■ **Problem description**:
When the line containing "destruct (IH _" appears in the data below, begin copying there and stop only after the line containing "balance it just".
---+---
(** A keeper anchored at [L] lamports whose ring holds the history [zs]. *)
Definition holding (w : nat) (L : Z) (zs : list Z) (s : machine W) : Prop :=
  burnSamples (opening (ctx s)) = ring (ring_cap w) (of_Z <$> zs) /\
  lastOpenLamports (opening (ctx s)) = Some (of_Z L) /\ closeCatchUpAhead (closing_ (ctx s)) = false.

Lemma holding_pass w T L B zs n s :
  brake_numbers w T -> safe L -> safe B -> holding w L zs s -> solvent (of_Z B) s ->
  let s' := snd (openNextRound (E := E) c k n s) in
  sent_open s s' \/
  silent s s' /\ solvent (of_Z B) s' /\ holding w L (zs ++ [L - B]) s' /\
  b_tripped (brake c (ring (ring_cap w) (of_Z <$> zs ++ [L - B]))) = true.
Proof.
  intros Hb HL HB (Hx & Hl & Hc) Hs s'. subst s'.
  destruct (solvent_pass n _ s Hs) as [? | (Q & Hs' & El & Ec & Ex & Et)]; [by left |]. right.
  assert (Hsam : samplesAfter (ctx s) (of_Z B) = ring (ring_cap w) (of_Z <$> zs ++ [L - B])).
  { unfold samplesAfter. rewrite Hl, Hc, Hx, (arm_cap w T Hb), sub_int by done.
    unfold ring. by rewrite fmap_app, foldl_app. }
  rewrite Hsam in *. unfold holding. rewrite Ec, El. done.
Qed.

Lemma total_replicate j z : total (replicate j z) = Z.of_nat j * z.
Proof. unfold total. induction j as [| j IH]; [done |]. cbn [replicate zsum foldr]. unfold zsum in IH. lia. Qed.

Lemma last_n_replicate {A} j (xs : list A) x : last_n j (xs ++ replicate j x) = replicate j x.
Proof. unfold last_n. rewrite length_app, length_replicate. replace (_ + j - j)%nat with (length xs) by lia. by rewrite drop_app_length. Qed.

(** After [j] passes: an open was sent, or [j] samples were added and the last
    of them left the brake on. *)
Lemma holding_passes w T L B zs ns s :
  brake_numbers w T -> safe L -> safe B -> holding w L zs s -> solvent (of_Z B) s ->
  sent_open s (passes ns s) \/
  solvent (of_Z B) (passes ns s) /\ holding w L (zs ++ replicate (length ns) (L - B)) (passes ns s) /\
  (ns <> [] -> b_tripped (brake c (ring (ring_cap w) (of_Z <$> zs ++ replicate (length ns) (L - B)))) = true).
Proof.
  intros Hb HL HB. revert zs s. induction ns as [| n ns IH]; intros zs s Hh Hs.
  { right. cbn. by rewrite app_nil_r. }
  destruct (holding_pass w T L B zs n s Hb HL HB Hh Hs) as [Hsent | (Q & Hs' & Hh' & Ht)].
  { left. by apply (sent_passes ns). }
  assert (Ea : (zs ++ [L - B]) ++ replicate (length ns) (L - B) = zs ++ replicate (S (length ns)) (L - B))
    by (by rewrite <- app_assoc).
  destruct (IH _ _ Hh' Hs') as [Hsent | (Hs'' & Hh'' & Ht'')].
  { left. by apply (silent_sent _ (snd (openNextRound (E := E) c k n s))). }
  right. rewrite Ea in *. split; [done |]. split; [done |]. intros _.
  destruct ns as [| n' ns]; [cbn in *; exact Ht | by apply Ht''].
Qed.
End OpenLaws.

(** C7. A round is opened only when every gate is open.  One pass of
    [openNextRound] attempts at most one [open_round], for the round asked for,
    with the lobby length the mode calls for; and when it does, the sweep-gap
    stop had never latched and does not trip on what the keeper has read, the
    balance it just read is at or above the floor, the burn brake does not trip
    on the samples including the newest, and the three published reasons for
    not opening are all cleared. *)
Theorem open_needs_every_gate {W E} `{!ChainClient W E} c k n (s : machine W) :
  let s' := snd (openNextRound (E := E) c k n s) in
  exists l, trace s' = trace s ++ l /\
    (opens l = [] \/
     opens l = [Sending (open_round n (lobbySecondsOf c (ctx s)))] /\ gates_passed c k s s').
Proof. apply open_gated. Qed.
---+---
■ **Solution**:
  destruct (IH _ _ Hh' Hs') as [Hsent | (Hs'' & Hh'' & Ht'')].
  { left. by apply (silent_sent _ (snd (openNextRound (E := E) c k n s))). }
  right. rewrite Ea in *. split; [done |]. split; [done |]. intros _.
  destruct ns as [| n' ns]; [cbn in *; exact Ht | by apply Ht''].
Qed.
End OpenLaws.

(** C7. A round is opened only when every gate is open.  One pass of
    [openNextRound] attempts at most one [open_round], for the round asked for,
    with the lobby length the mode calls for; and when it does, the sweep-gap
    stop had never latched and does not trip on what the keeper has read, the
    balance it just read is at or above the floor, the burn brake does not trip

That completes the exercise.